GaelSong had a successful November. The multichannel Celtic gifts and apparel seller finished the month with its sales up 14.2%, with just a 3% lift in catalog circulation. And that sales boost came on top of a 15.1% sales lift in November 2010.
Tom Steele, GaelSong’s vice president and general manager, attributes the results to three factors:
1. Success with its line extension into apparel last fall.
2. The strength of more than 100 new and unique items in the November GaelSong catalog, across the Celtic jewelry, home and apparel categories.
3. The expansion of social media efforts creating deeper relationships with GaelSong customers interacting with the brand: November Facebook-generated visits were up 91% (to 2.1% of all gaelsong.com traffic), while dollars from Facebook visitors were up 74% (to 1.8% of sales).
Steele took time out of the busy holiday season to answer a few questions about GaelSong’s November success, and how social media, email marketing and a presence in marketplaces helped out:
Q: Regarding the new and unique items, how did you determine merchandising? Was it scientific based on analytics? Was there a common sense of these being natural product extensions? Was there customer feedback involved?

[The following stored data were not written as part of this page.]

(* ===== verification/ServerMain.v ===== *)
(** * The server process

    src/server.c: [main] as a whole, with the parent's start-up, accept loop
    and shutdown and the child up to [run_session], and the signal handlers, on
    the calls of Os.v.  Server.v and System.v take over where a child has its
    session. *)

From S2P Require Export Segments.

Section Code.
Context `{Os}.

Definition log_info (msg : string) : St nio unit :=
  call (fun w => eprint ("[" +:+ hms w +:+ "] [INFO] " +:+ msg) w).

(** [on_sigchld]: [while (waitpid(-1, NULL, WNOHANG) > 0) {}]. *)
Definition reap_step (_ : unit) : St nio (unit + unit) :=
  r ← waitpid;
  mret (if 0 <? r then inl tt else inr tt).
Definition on_sigchld (fuel : nat) : StO nio unit := loopM reap_step fuel tt.

(** How a process ends: by [return] from [main] or [_exit], or, for a child, by
    going on with its session. *)
Inductive outcome :=
  | exited (code : Z)
  | in_session (c : connection_t) (stats store : shm_ptr).

(** The child.  Its test [stats && store] holds, since [main] has returned when
    a segment is missing. *)
Definition child_process (ctx : SSL_CTX) (lfd cfd : Z) (stats store : shm_ptr) : St nio outcome :=
  _ ← call (close lfd);
  _ ← net_set_timeout cfd 5;
  ssl ← SSL_new ctx;
  _ ← call (SSL_set_fd ssl cfd);
  r ← SSL_accept ssl;
  if r <=? 0 then
    _ ← ERR_print_errors;
    _ ← call (SSL_free ssl);
    _ ← call (close cfd);
    mret (exited 1)
  else mret (in_session (conn_init cfd (Some ssl)) stats store).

A: The direction for new items, especially the continued and expanding line extension into apparel, is based both on classic analytics and customer feedback, while the selection of the specific items themselves goes to the brand caretaking of our founder and merchant, Colleen Connell.
Colleen has always had a wonderful eye for what GaelSong customers will want (a gifted merchant); the difference the past two years has been the introduction of analytics-based category goals, along with customer feedback in three forms. The analytics-based data centered around RFM modeling and the value of an apparel customer (those who bought apparel and also other categories) vs. non-apparel customers, with apparel customers delivering frequency and AOS averages 20% to 40% higher than non-apparel customers.
This data was combined with the customer feedback in three forms: Passive feedback from lifestyle and affinity overlays with cooperative databases; In-market feedback from customers via click-stream analyses on the GaelSong website; Direct or interactive feedback from customer surveys initiated on Facebook, which revealed nice demand for apparel offerings from GaelSong.
Q: When did you launch your Facebook page, and how has it evolved as a communications/sales channel? And are you considering a Facebook store?
A: Our current Facebook page went live in April 2010. The page is evolving mostly as they way it started: as a deeper way for us to connect with customers and present GaelSong as a thought leader in the Celtic heritage, Wicca and Goddess spaces. So we mostly now focus on ways encounter and engage Facebook fans with content that they themselves help to generate, vs. pushing product.
But that’s not that we don’t want to be there when Facebook becomes a shopping destination. For example, our second annual Samhain (Halloween) catalog cover story contest in October generated some 300 entries and nearly a thousand new “likes” to our page while also generating an engagement rate of over 4% – people sharing some element of the GaelSong page on their own Facebook pages.
We are finding that this type of approach to Facebook—content and engagement heavy—has been worthwhile for us and our customers vs. doing the “donate-a-dollar-per-friend” model that so many retailers fall back on (rushing to buy lots of likes that will someday be monetized.).
As for a store, we will launch one in January on Facebook, with caution, with the strategy initially of previewing new products for our Facebook friends while enabling a sale. We want to keep Facebook as a medium of exchange for ideas and engagement first, with the option to browse and purchase products as part of that experience vs. looking to Facebook to reduce the costs of circulation or keyword buys, etc.
Q: What other channels are you selling in?
A: We are on Amazon and will be launching a presence on key aggregators in January. The old-school shopping bots like Deal Time, Shopizilla, Nextag, etc. continue to evolve from discount flea markets focused on who can move consumer electronics to early adaptors the cheapest into general shopping platforms attracting a broad audience. We will experiment with these in January. For clearance merchandise, we will be opening an e-Bay store.
Q: Anything else you can attribute the sales growth to – like paid and natural search, or a change in email marketing strategies?
A: A change to our promo calendar and email contact calendar comes into play with the 14.2% growth in November. For the calendar, we expanded our Black Friday three-day sale last year by an extra day and also reinforced the Cyber Monday portion of the sale with an additional email to our base. We were up 30% for the four-day period and up 42% on Cyber Monday itself. We also added two additional emails into the November calendar prior to the Thanksgiving weekend promotions. Our paid search efforts were aggressive and successful in bringing new visitors to the stie—but paid search sales themselves were flat.